▸ **DIRECTIONS FOR THIS TASK**:
The answer should consist of all the records, written out word for word.

Stored data entries:

(** No operation of the loop rounds, up to its [break]. *)
Fixpoint walk_exact (cleaned : list FBracket) (st : walk_state) : bool :=
  match cleaned with
  | [] => true
  | b :: rest =>
      step_exact b st
      && (let st' := walk_step_rnd b st in
          if Qlt_le_dec 0 (remaining st') then walk_exact rest st' else true)
  end.

(** No operation of [compute_tax_progressive(taxable, brackets)] rounds. *)
Definition exact_run (taxable : Q) (brackets : list Bracket) : bool :=
  match cleaned_brackets brackets with
  | Return cleaned => walk_exact cleaned (initial_state taxable)
  | _ => false
  end.
End Rounded.

(** Two states of the loop that hold the same values. *)
Definition same_state (s t : walk_state) : Prop :=
  remaining s == remaining t /\
  lower_bound s = lower_bound t /\
  total_tax s == total_tax t /\
  marginal_rate s = marginal_rate t.
Lemma is_some_and_true {A} (o : option A) p :
  is_some_and o p = true ↔ ∃ a, o = Some a ∧ p a = true.
Proof. destruct o; naive_solver. Qed.

Lemma decide_bool_false {P : Prop} `{Decision P} : bool_decide P = false ↔ ¬ P.
Proof. apply bool_decide_eq_false. Qed.

Lemma decide_bool_true {P : Prop} `{Decision P} : bool_decide P = true ↔ P.
Proof. apply bool_decide_eq_true. Qed.

Lemma bool_decide_neq_false {A} `{EqDecision A} (x y : A) : bool_decide (x ≠ y) = false ↔ x = y.
Proof. rewrite bool_decide_eq_false. split; [apply dec_stable | tauto]. Qed.

Lemma not_neq_eq {A} `{EqDecision A} (x y : A) : ¬ (x ≠ y) ↔ x = y.
Proof. split; [apply dec_stable | tauto]. Qed.

Lemma andb_false_impl (a b : bool) : a && b = false ↔ (a = true → b = false).
Proof. destruct a, b; naive_solver. Qed.

Lemma and_iff (A A' B B' : Prop) : (A ↔ A') → (B ↔ B') → (A ∧ B ↔ A' ∧ B').
Proof. tauto. Qed.

#[export] Hint Rewrite @bool_decide_neq_false : result_ok.
#[export] Hint Rewrite @not_neq_eq using (typeclasses eauto) : result_ok.
#[export] Hint Rewrite @rbind_ok_unit @reject_if_ok @map_err_ok @ok_or_ok @if_some_ok
  @try_for_each_ok @existsb_elem @existsb_false @contains_b_true @contains_b_false
  negb_false_true negb_true_false str_is_empty_false str_is_empty_true
  @is_some_true @is_some_false @is_none_true @is_none_false
  @is_some_and_true @is_some_and_false @decide_bool_true @decide_bool_false
  orb_false_iff orb_true_iff andb_true_iff andb_false_iff
  Z.leb_le Z.ltb_lt Z.leb_gt Z.ltb_ge : result_ok.
Lemma ContentRef_validate_ok r : ContentRef_validate r = Ok tt ↔ ref_ok r.
Proof.
  unfold ContentRef_validate. autorewrite with result_ok. rewrite validate_digest_ok.
  setoid_rewrite rbind_ok_unit. setoid_rewrite reject_if_ok. setoid_rewrite Z.ltb_ge.
  case_bool_decide as Ha; simpl_ok.
  - split.
    + by intros (Hid & Hd & Hs & Hp & Hl & Hns).
    + intros [Hid Hd Hs Hp Hl]. split_and!; try done; [|by apply Hl|].
      * left. by intros [? ?]%Hs.
      * by intros [? ?]%Hs.
  - split.
    + intros (Hid & Hd & Hs & Hp & _). split; try done.
      intros Hsen. split; [|done]. by destruct Hs.
    + intros [Hid Hd Hs Hp Hl]. split_and!; try done.
      destruct (decide (r.(ContentRef.sensitivity) = Sensitivity.Sensitive)) as [E|E]; [|by left].
      right. by apply Hs.
Qed.

(** A private reference: valid, and its body is never previewable. *)
Definition ref_private (r : ContentRef) : Prop :=
  ref_ok r ∧ r.(ContentRef.sensitivity) = Sensitivity.Sensitive.

Lemma ContentRef_ensure_sensitive_ok r f : ContentRef_ensure_sensitive r f = Ok tt ↔ ref_private r.
Proof.
  unfold ContentRef_ensure_sensitive, ref_private.
  rewrite rbind_ok_unit, reject_if_ok, bool_decide_eq_false, ContentRef_validate_ok.
  split; [intros [?%dec_stable ?] | intros [? ?]]; split; try done. tauto.
Qed.

Lemma validate_sensitive_ok r f : validate_sensitive r f = Ok tt ↔ ref_private r.
Proof.
  unfold validate_sensitive, ref_private.
  rewrite rbind_ok_unit, reject_if_ok, bool_decide_eq_false, ContentRef_validate_ok.
  split; [intros [? ?%dec_stable] | intros [? ?]]; split; try done. tauto.
Qed.

Lemma CanonicalError_validate_ok e :
  CanonicalError_validate e = Ok tt ↔ ∀ r, e.(CanonicalError.detail_ref) = Some r → ref_private r.
Proof.
  unfold CanonicalError_validate. rewrite if_some_ok.
  by setoid_rewrite <-(validate_sensitive_ok _ "canonical_error.detail_ref").
Qed.

#[export] Hint Rewrite validate_digest_ok ContentRef_validate_ok ContentRef_ensure_sensitive_ok
  validate_sensitive_ok CanonicalError_validate_ok : result_ok.

Lemma ref_private_hidden r :
  ref_private r →
  r.(ContentRef.preview) = None ∧ r.(ContentRef.availability) ≠ ContentAvailability.Inline
  ∧ ContentRef_loggable r = false.
Proof.
  intros [[_ _ Hs _ _] Hsen]. destruct (Hs Hsen). unfold ContentRef_loggable. by rewrite Hsen.
Qed.

(** ** The chunked read protocol *)

(** The responses one reader collects by following [next_offset] from [off]
    until the chunk marked [eof]. *)
Inductive read_chain (cid : ContentId) : Z → list ContentReadChunk → Prop :=
| read_chain_last off c :
    ContentReadChunk_validate c = Ok tt →
    c.(ContentReadChunk.content_id) = cid → c.(ContentReadChunk.offset) = off →
    c.(ContentReadChunk.eof) = true →
    read_chain cid off [c]
| read_chain_more off c next cs :
    ContentReadChunk_validate c = Ok tt →
    c.(ContentReadChunk.content_id) = cid → c.(ContentReadChunk.offset) = off →
    c.(ContentReadChunk.eof) = false → c.(ContentReadChunk.next_offset) = Some next →
    read_chain cid next cs →
    read_chain cid off (c :: cs).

▸ **RESPONSE**:
(** No operation of the loop rounds, up to its [break]. *)
Fixpoint walk_exact (cleaned : list FBracket) (st : walk_state) : bool :=
  match cleaned with
  | [] => true
  | b :: rest =>
      step_exact b st
      && (let st' := walk_step_rnd b st in
          if Qlt_le_dec 0 (remaining st') then walk_exact rest st' else true)
  end.

(** No operation of [compute_tax_progressive(taxable, brackets)] rounds. *)
Definition exact_run (taxable : Q) (brackets : list Bracket) : bool :=
  match cleaned_brackets brackets with
  | Return cleaned => walk_exact cleaned (initial_state taxable)
  | _ => false
  end.
End Rounded.

(** Two states of the loop that hold the same values. *)
Definition same_state (s t : walk_state) : Prop :=
  remaining s == remaining t /\
  lower_bound s = lower_bound t /\
  total_tax s == total_tax t /\
  marginal_rate s = marginal_rate t.
Lemma is_some_and_true {A} (o : option A) p :
  is_some_and o p = true ↔ ∃ a, o = Some a ∧ p a = true.
Proof. destruct o; naive_solver. Qed.

Lemma decide_bool_false {P : Prop} `{Decision P} : bool_decide P = false ↔ ¬ P.
Proof. apply bool_decide_eq_false. Qed.

Lemma decide_bool_true {P : Prop} `{Decision P} : bool_decide P = true ↔ P.
Proof. apply bool_decide_eq_true. Qed.

Lemma bool_decide_neq_false {A} `{EqDecision A} (x y : A) : bool_decide (x ≠ y) = false ↔ x = y.
Proof. rewrite bool_decide_eq_false. split; [apply dec_stable | tauto]. Qed.

Lemma not_neq_eq {A} `{EqDecision A} (x y : A) : ¬ (x ≠ y) ↔ x = y.
Proof. split; [apply dec_stable | tauto]. Qed.

Lemma andb_false_impl (a b : bool) : a && b = false ↔ (a = true → b = false).
Proof. destruct a, b; naive_solver. Qed.

Lemma and_iff (A A' B B' : Prop) : (A ↔ A') → (B ↔ B') → (A ∧ B ↔ A' ∧ B').
Proof. tauto. Qed.

#[export] Hint Rewrite @bool_decide_neq_false : result_ok.
#[export] Hint Rewrite @not_neq_eq using (typeclasses eauto) : result_ok.
#[export] Hint Rewrite @rbind_ok_unit @reject_if_ok @map_err_ok @ok_or_ok @if_some_ok
  @try_for_each_ok @existsb_elem @existsb_false @contains_b_true @contains_b_false
  negb_false_true negb_true_false str_is_empty_false str_is_empty_true
  @is_some_true @is_some_false @is_none_true @is_none_false
  @is_some_and_true @is_some_and_false @decide_bool_true @decide_bool_false
  orb_false_iff orb_true_iff andb_true_iff andb_false_iff
  Z.leb_le Z.ltb_lt Z.leb_gt Z.ltb_ge : result_ok.
Lemma ContentRef_validate_ok r : ContentRef_validate r = Ok tt ↔ ref_ok r.
Proof.
  unfold ContentRef_validate. autorewrite with result_ok. rewrite validate_digest_ok.
  setoid_rewrite rbind_ok_unit. setoid_rewrite reject_if_ok. setoid_rewrite Z.ltb_ge.
  case_bool_decide as Ha; simpl_ok.
  - split.
    + by intros (Hid & Hd & Hs & Hp & Hl & Hns).
    + intros [Hid Hd Hs Hp Hl]. split_and!; try done; [|by apply Hl|].
      * left. by intros [? ?]%Hs.
      * by intros [? ?]%Hs.
  - split.
    + intros (Hid & Hd & Hs & Hp & _). split; try done.
      intros Hsen. split; [|done]. by destruct Hs.
    + intros [Hid Hd Hs Hp Hl]. split_and!; try done.
      destruct (decide (r.(ContentRef.sensitivity) = Sensitivity.Sensitive)) as [E|E]; [|by left].
      right. by apply Hs.
Qed.

(** A private reference: valid, and its body is never previewable. *)
Definition ref_private (r : ContentRef) : Prop :=
  ref_ok r ∧ r.(ContentRef.sensitivity) = Sensitivity.Sensitive.

Lemma ContentRef_ensure_sensitive_ok r f : ContentRef_ensure_sensitive r f = Ok tt ↔ ref_private r.
Proof.
  unfold ContentRef_ensure_sensitive, ref_private.
  rewrite rbind_ok_unit, reject_if_ok, bool_decide_eq_false, ContentRef_validate_ok.
  split; [intros [?%dec_stable ?] | intros [? ?]]; split; try done. tauto.
Qed.

Lemma validate_sensitive_ok r f : validate_sensitive r f = Ok tt ↔ ref_private r.
Proof.
  unfold validate_sensitive, ref_private.
  rewrite rbind_ok_unit, reject_if_ok, bool_decide_eq_false, ContentRef_validate_ok.
  split; [intros [? ?%dec_stable] | intros [? ?]]; split; try done. tauto.
Qed.

Lemma CanonicalError_validate_ok e :
  CanonicalError_validate e = Ok tt ↔ ∀ r, e.(CanonicalError.detail_ref) = Some r → ref_private r.
Proof.
  unfold CanonicalError_validate. rewrite if_some_ok.
  by setoid_rewrite <-(validate_sensitive_ok _ "canonical_error.detail_ref").
Qed.

#[export] Hint Rewrite validate_digest_ok ContentRef_validate_ok ContentRef_ensure_sensitive_ok
  validate_sensitive_ok CanonicalError_validate_ok : result_ok.

Lemma ref_private_hidden r :
  ref_private r →
  r.(ContentRef.preview) = None ∧ r.(ContentRef.availability) ≠ ContentAvailability.Inline
  ∧ ContentRef_loggable r = false.
Proof.
  intros [[_ _ Hs _ _] Hsen]. destruct (Hs Hsen). unfold ContentRef_loggable. by rewrite Hsen.
Qed.

(** ** The chunked read protocol *)

(** The responses one reader collects by following [next_offset] from [off]
    until the chunk marked [eof]. *)
Inductive read_chain (cid : ContentId) : Z → list ContentReadChunk → Prop :=
| read_chain_last off c :
    ContentReadChunk_validate c = Ok tt →
    c.(ContentReadChunk.content_id) = cid → c.(ContentReadChunk.offset) = off →
    c.(ContentReadChunk.eof) = true →
    read_chain cid off [c]
| read_chain_more off c next cs :
    ContentReadChunk_validate c = Ok tt →
    c.(ContentReadChunk.content_id) = cid → c.(ContentReadChunk.offset) = off →
    c.(ContentReadChunk.eof) = false → c.(ContentReadChunk.next_offset) = Some next →
    read_chain cid next cs →
    read_chain cid off (c :: cs).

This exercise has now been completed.